I wanted to build a simple ANN and train it from scratch on the Mnist dataset. The accuracy values look fine as expected but the loss is just way too high, as if I was not computing it correctly. What am I missing in the code below?

```
import torch
import torchvision
import torchvision.transforms as transforms
import torch.nn as nn
import torch.nn.functional as F
import torch.optim as optim
torch.set_grad_enabled(True) #by default gradients are computed
from itertools import product
from sklearn.metrics import accuracy_score
class Network(nn.Module):
def __init__(self):
super(Network, self).__init__()
# hidden layers
self.h1 = nn.Linear(in_features=784, out_features=196)
self.h2 = nn.Linear(in_features=196, out_features=49)

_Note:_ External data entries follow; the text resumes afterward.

(** [find_tls13_content_end] returns the [ssize_t] result and the value
    stored through [outContentType], if any. *)
Definition find_tls13_content_end (data : list Z) : Z * option Z :=
  let length := Z.of_nat (length data) in
  if length =? 0 then (-1, None)
  else
    let i := to_ssize_t length - 1 in
    let last := byte_at data (Z.to_nat (length - 1)) in
    if (8 <=? length) && negb (last =? 0) then (to_ssize_t length - 1, Some last)
    else
      let i := if 0 <=? i then scan_back data (Z.to_nat (i + 1)) else i in
      if i <? 0 then (-1, None)
      else (i, Some (byte_at data (Z.to_nat i))).

Definition tls13_unwrap_content (data : list Z) : Z * option Z :=
  let length := Z.of_nat (length data) in
  if length =? 0 then (-1, None)
  else
    let '(contentEnd, outContentType) := find_tls13_content_end data in
    if contentEnd <? 0 then (-1, outContentType)
    else (contentEnd, outContentType).

(* --------------------------------------------------------------------- *)
(** ** VLESS/CVLESS.h, VLESS/CVLESS.c                                     *)
(* --------------------------------------------------------------------- *)

Definition VLESS_CMD_TCP : Z := 0x01.
Definition VLESS_CMD_UDP : Z := 0x02.

Definition VLESS_ADDR_IPV4 : Z := 0x01.
Definition VLESS_ADDR_DOMAIN : Z := 0x02.
Definition VLESS_ADDR_IPV6 : Z := 0x03.

(** [memcpy(dst + offset, src, n)]. *)
Definition memcpy (dst : list Z) (offset : nat) (src : list Z) (n : nat)
  : list Z :=
  list_inserts offset (take n src) dst.

(** The function returns the buffer as it leaves it and the [size_t] it
    returns.  [command], [port] and [addressType] are the values of the
    [uint8_t], [uint16_t] and [uint8_t] parameters. *)
Definition build_vless_request_header
    (buffer uuid : list Z) (command port addressType : Z)
    (address : list Z) (addressLen : nat) : list Z * nat :=
  let offset := 0%nat in
  (* Version (1 byte) - always 0 *)
  let buffer := <[offset := 0x00]> buffer in
  let offset := S offset in
  (* UUID (16 bytes) *)
  let buffer := memcpy buffer offset uuid 16 in
  let offset := (offset + 16)%nat in
  (* Addons length (1 byte) - 0 for no addons *)
  let buffer := <[offset := 0x00]> buffer in
  let offset := S offset in
  (* Command (1 byte) *)
  let buffer := <[offset := command]> buffer in
  let offset := S offset in
  (* Port (2 bytes, big-endian) *)
  let buffer := <[offset := to_uint8 (port ≫ 8)]> buffer in
  let offset := S offset in
  let buffer := <[offset := to_uint8 (Z.land port 0xFF)]> buffer in
  let offset := S offset in
  (* Address type (1 byte) *)
  let buffer := <[offset := addressType]> buffer in
  let offset := S offset in
  (* Address data *)
  if addressType =? VLESS_ADDR_DOMAIN then
    let buffer := <[offset := to_uint8 (Z.of_nat addressLen)]> buffer in
    let offset := S offset in
    let buffer := memcpy buffer offset address addressLen in
    (buffer, (offset + addressLen)%nat)
  else if addressType =? VLESS_ADDR_IPV4 then
    (memcpy buffer offset address 4, (offset + 4)%nat)
  else if addressType =? VLESS_ADDR_IPV6 then
    (memcpy buffer offset address 16, (offset + 16)%nat)
  else (buffer, offset).

(** The typed address the builder is documented to take (CVLESS.h: 4 bytes
    for IPv4, 16 for IPv6, or a domain string), with the triple of arguments
    that passes it to [build_vless_request_header]. *)
Inductive VlessAddress : Type :=
  | IPv4 (bytes : list Z)
  | IPv6 (bytes : list Z)
  | Domain (bytes : list Z).

Definition address_type (a : VlessAddress) : Z :=
  match a with
  | IPv4 _ => VLESS_ADDR_IPV4
  | IPv6 _ => VLESS_ADDR_IPV6
  | Domain _ => VLESS_ADDR_DOMAIN
  end.

Definition address_bytes (a : VlessAddress) : list Z :=
  match a with IPv4 b | IPv6 b | Domain b => b end.

Definition is_domain (a : VlessAddress) : bool :=
  match a with Domain _ => true | _ => false end.

Definition valid_address (a : VlessAddress) : Prop :=
  match a with
  | IPv4 b => length b = 4%nat
  | IPv6 b => length b = 16%nat
  | Domain b => (length b ≤ 255)%nat
  end.

(** The request header as a value, and the wire layout of the claim written
    as a list: what a serializer of that layout has to produce. *)
Record VlessRequestHeader : Type := {
  h_version : Z;
  h_uuid : list Z;
  h_addonsLength : Z;
  h_command : Z;
  h_port : Z;
  h_address : VlessAddress;
}.

Definition address_payload (a : VlessAddress) : list Z :=
  match a with
  | Domain b => Z.of_nat (length b) :: b
  | IPv4 b | IPv6 b => b
  end.

Definition header_layout (h : VlessRequestHeader) : list Z :=
  [h_version h] ++ h_uuid h ++ [h_addonsLength h; h_command h]
  ++ be_bytes 2 (h_port h) ++ [address_type (h_address h)]
  ++ address_payload (h_address h).

(** Reader of the layout, every field from its fixed offset. *)
Definition read_address (bytes : list Z) : option VlessAddress :=
  let ty := byte_at bytes 21 in
  if ty =? VLESS_ADDR_IPV4 then Some (IPv4 (take 4 (drop 22 bytes)))
  else if ty =? VLESS_ADDR_IPV6 then Some (IPv6 (take 16 (drop 22 bytes)))
  else if ty =? VLESS_ADDR_DOMAIN then
    Some (Domain (take (Z.to_nat (byte_at bytes 22)) (drop 23 bytes)))
  else None.

Definition read_vless_request_header (bytes : list Z)
  : option VlessRequestHeader :=
  match read_address bytes with
  | Some a =>
      Some {| h_version := byte_at bytes 0;
              h_uuid := take 16 (drop 1 bytes);
              h_addonsLength := byte_at bytes 17;
              h_command := byte_at bytes 18;
              h_port := be_value [byte_at bytes 19; byte_at bytes 20];
              h_address := a |}
  | None => None
  end.

(** *** Characters and C strings *)

Definition chr (a : ascii) : Z := Z.of_nat (nat_of_ascii a).
Arguments chr a%_char.

Definition bytes_of_string (s : string) : list Z :=
  chr <$> String.list_ascii_of_string s.
Arguments bytes_of_string s%_string.

(** [*p] for a pointer at index [p] of a NUL-terminated buffer. *)
Definition char_at (buf : list Z) (p : nat) : Z := default 0 (buf !! p).

(** *** [strtol], after ISO C 7.22.1.4 in the "C" locale: white space is
    skipped, then an optional sign, then for base 16 an optional [0x] or
    [0X] that a hexadecimal digit follows, then the longest run of digits of
    the base.  The result is the value, clamped to the range of [long], and
    the index one past the last digit; without any digit it is 0 and the
    start index. *)

Definition LONG_MAX : Z := 2 ^ 63 - 1.
Definition LONG_MIN : Z := - 2 ^ 63.

Definition isspace (c : Z) : bool :=
  (c =? chr " ") || ((9 <=? c) && (c <=? 13)).

Definition digit_value (c : Z) : option Z :=
  if (chr "0" <=? c) && (c <=? chr "9") then Some (c - chr "0")
  else if (chr "a" <=? c) && (c <=? chr "z") then Some (c - chr "a" + 10)
  else if (chr "A" <=? c) && (c <=? chr "Z") then Some (c - chr "A" + 10)
  else None.

Definition digit_in_base (base c : Z) : option Z :=
  match digit_value c with
  | Some d => if d <? base then Some d else None
  | None => None
  end.

Fixpoint skip_spaces (s : list Z) : nat :=
  match s with
  | c :: s' => if isspace c then S (skip_spaces s') else O
  | [] => O
  end.

(** Value and number of the leading digits of [s], accumulated onto [acc]. *)
Fixpoint scan_digits (base : Z) (s : list Z) (acc : Z) : Z * nat :=
  match s with
  | c :: s' =>
      match digit_in_base base c with
      | Some d =>
          let '(v, n) := scan_digits base s' (acc * base + d) in (v, S n)
      | None => (acc, O)
      end
  | [] => (acc, O)
  end.

Definition sign_length (s : list Z) : bool * nat :=
  match s with
  | c :: _ =>
      if c =? chr "-" then (true, 1%nat)
      else if c =? chr "+" then (false, 1%nat)
      else (false, 0%nat)
  | [] => (false, 0%nat)
  end.

Definition hex_prefix_length (base : Z) (s : list Z) : nat :=
  if base =? 16 then
    match s with
    | z :: s1 =>
        if z =? chr "0" then
          match s1 with
          | x :: s2 =>
              if (x =? chr "x") || (x =? chr "X") then
                match s2 with
                | h :: _ =>
                    if bool_decide (is_Some (digit_in_base 16 h))
                    then 2%nat else 0%nat
                | [] => 0%nat
                end
              else 0%nat
          | [] => 0%nat
          end
        else 0%nat
    | [] => 0%nat
    end
  else 0%nat.

Definition clamp_long (v : Z) : Z :=
  if LONG_MAX <? v then LONG_MAX
  else if v <? LONG_MIN then LONG_MIN
  else v.

(** [strtol(buf + nptr, &end, base)]: the value and [end] as an index. *)
Definition strtol (buf : list Z) (nptr : nat) (base : Z) : Z * nat :=
  let s := drop nptr buf in
  let ws := skip_spaces s in
  let s := drop ws s in
  let '(neg, sg) := sign_length s in
  let s := drop sg s in
  let px := hex_prefix_length base s in
  let s := drop px s in
  let '(v, n) := scan_digits base s 0 in
  if (n =? 0)%nat then (0, nptr)
  else (clamp_long (if neg then - v else v), (nptr + ws + sg + px + n)%nat).

(** *** [parse_ipv4_address] *)

(** The loop [while (count < 4) { ... }], entered with [4 - count =
    remaining]; [parts] holds the [count] values stored so far.  [None] is
    a [return 0] from inside the loop, [Some parts] is leaving the loop. *)
Fixpoint parse_ipv4_loop (remaining : nat) (buf : list Z) (ptr : nat)
    (parts : list Z) : option (list Z) :=
  match remaining with
  | O => Some parts
  | S remaining =>
      let '(val, end_) := strtol buf ptr 10 in
      if (val <? 0) || (255 <? val) then None
      else if (ptr =? end_)%nat then None (* No digits parsed *)
      else
        let parts := parts ++ [val] in
        if char_at buf end_ =? 0 then Some parts
        else if negb (char_at buf end_ =? chr ".") then None
        else parse_ipv4_loop remaining buf (end_ + 1) parts
  end.

(** [Some outBytes] is a return of 1, [None] a return of 0. *)
Definition parse_ipv4_address (str : list Z) : option (list Z) :=
  let strLen := length str in
  if (strLen =? 0)%nat || (15 <? strLen)%nat then None
  else
    (* Copy to null-terminated buffer for parsing *)
    let buf := str ++ [0] in
    match parse_ipv4_loop 4 buf 0 [] with
    | None => None
    | Some parts =>
        if negb (length parts =? 4)%nat then None
        else Some (to_uint8 <$> parts)
    end.

(** *** [parse_ipv6_address] *)

(** Outcome of the scanning loop: a [return 0] from inside it, or leaving
    it with [parts], [partCount] and [doubleColonPos]. *)
Inductive ipv6_scan : Type :=
  | ScanReturn0
  | ScanDone (parts : list Z) (partCount : nat) (doubleColonPos : Z).

(** The loop [while ( *ptr && partCount < 8) { ... }].  Every iteration that
    continues moves [ptr] forward, so [fuel] above the number of characters
    left is never used up ([parse_ipv6_loop_fuel]); the outer [None] is
    running out of fuel. *)
Fixpoint parse_ipv6_loop (fuel : nat) (buf : list Z) (ptr : nat)
    (parts : list Z) (partCount : nat) (doubleColonPos : Z)
  : option ipv6_scan :=
  match fuel with
  | O => None
  | S fuel =>
      if (char_at buf ptr =? 0) || negb (partCount <? 8)%nat
      then Some (ScanDone parts partCount doubleColonPos)
      else if char_at buf ptr =? chr ":" then
        if char_at buf (ptr + 1) =? chr ":" then
          if 0 <=? doubleColonPos then Some ScanReturn0 (* Multiple :: *)
          else
            let doubleColonPos := Z.of_nat partCount in
            let ptr := (ptr + 2)%nat in
            if char_at buf ptr =? 0
            then Some (ScanDone parts partCount doubleColonPos)
            else parse_ipv6_loop fuel buf ptr parts partCount doubleColonPos
        else parse_ipv6_loop fuel buf (ptr + 1) parts partCount doubleColonPos
      else
        let '(val, end_) := strtol buf ptr 16 in
        if (val <? 0) || (0xFFFF <? val) then Some ScanReturn0
        else if (ptr =? end_)%nat then Some ScanReturn0
        else
          parse_ipv6_loop fuel buf end_
            (<[partCount := to_uint16 val]> parts) (S partCount)
            doubleColonPos
  end.

(** [for (int i = 7; i >= lo; i--) parts[i] = parts[i - missing];]
    entered with [i = n - 1]. *)
Fixpoint shift_parts (n : nat) (lo missing : Z) (parts : list Z) : list Z :=
  match n with
  | O => parts
  | S i =>
      if lo <=? Z.of_nat i
      then shift_parts i lo missing
             (<[i := byte_at parts (Z.to_nat (Z.of_nat i - missing))]> parts)
      else parts
  end.

(** [for (int i = lo; i < hi; i++) parts[i] = 0;] with [hi - lo = count]. *)
Fixpoint zero_parts (count : nat) (i : nat) (parts : list Z) : list Z :=
  match count with
  | O => parts
  | S count => zero_parts count (S i) (<[i := 0]> parts)
  end.

(** Convert to bytes (big-endian). *)
Definition parts_to_bytes (parts : list Z) : list Z :=
  p ← parts; [to_uint8 (p ≫ 8); to_uint8 (Z.land p 0xFF)].

Definition parse_ipv6_address (str : list Z) : option (list Z) :=
  let strLen := length str in
  if (strLen =? 0)%nat || (45 <? strLen)%nat then None
  else
    (* Copy to buffer, strip brackets if present *)
    let '(start, len) :=
      if (2 <=? strLen)%nat && (char_at str 0 =? chr "[")
         && (char_at str (strLen - 1) =? chr "]")
      then (1%nat, (strLen - 2)%nat) else (0%nat, strLen) in
    if (len =? 0)%nat || (39 <? len)%nat then None
    else
      let buf := take len (drop start str) ++ [0] in
      match parse_ipv6_loop (S (length buf)) buf 0 (replicate 8 0) 0 (-1) with
      | None | Some ScanReturn0 => None
      | Some (ScanDone parts partCount doubleColonPos) =>
          if 0 <=? doubleColonPos then
            (* Expand :: if present *)
            let missing := 8 - Z.of_nat partCount in
            if missing <? 0 then None
            else
              let parts :=
                shift_parts 8 (doubleColonPos + missing) missing parts in
              let parts :=
                zero_parts (Z.to_nat missing) (Z.to_nat doubleColonPos) parts in
              Some (parts_to_bytes parts)
          else if negb (partCount =? 8)%nat then None
          else Some (parts_to_bytes parts)
      end.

# output layer, 10 units - one for each digit
self.output = nn.Linear(49, 10)
def forward(self, x):
# (0) input layer
x = x
# (1) first hidden layer
x = self.h1(x)
x = F.relu(x)
# (2) second hidden layer
x = self.h2(x)
x = F.relu(x)
# (3) output layer
x = self.output(x)
# x = F.softmax(x, dim=1) -> already in cross-entropy loss function??
return x
def get_num_correct(preds, labels):
return preds.argmax(dim=1).eq(labels).sum().item()
train_set = torchvision.datasets.MNIST(
root='./data',
train=True,
download=True,
transform=transforms.Compose([transforms.ToTensor(), transforms.Normalize((0.1307,), (0.3081,))]))
parameters = dict(lr = [.01], batch_size = [32, 64])
param_values = [v for v in parameters.values()]
for lr, batch_size in product(*param_values):
comment = f' batch_size={batch_size} lr={lr}'
print(comment)
network = Network()
train_loader = torch.utils.data.DataLoader(train_set, batch_size=batch_size)
optimizer = optim.Adam(network.parameters(), lr=lr)
images, labels = next(iter(train_loader))
for epoch in range(3):
total_loss = 0
total_correct = 0
all_preds = torch.Tensor([])
for batch in train_loader:
images, labels = batch # Get Batch
preds = network(images.unsqueeze(0).reshape(-1, 28*28*1)) # Pass batch
all_preds = torch.cat((all_preds, preds), dim=0)
loss = F.cross_entropy(preds, labels) # Calculate Loss
optimizer.zero_grad() # Zero Gradients
loss.backward() # Calculate Gradients
optimizer.step() # Update Weights
total_loss += loss.item() * batch_size # is this correct? why?
total_correct += get_num_correct(preds, labels)
print(f"""epoch: {epoch}; total loss: {total_loss};
accuracy: {accuracy_score(train_loader.dataset.targets, all_preds.argmax(dim=1))}""")
```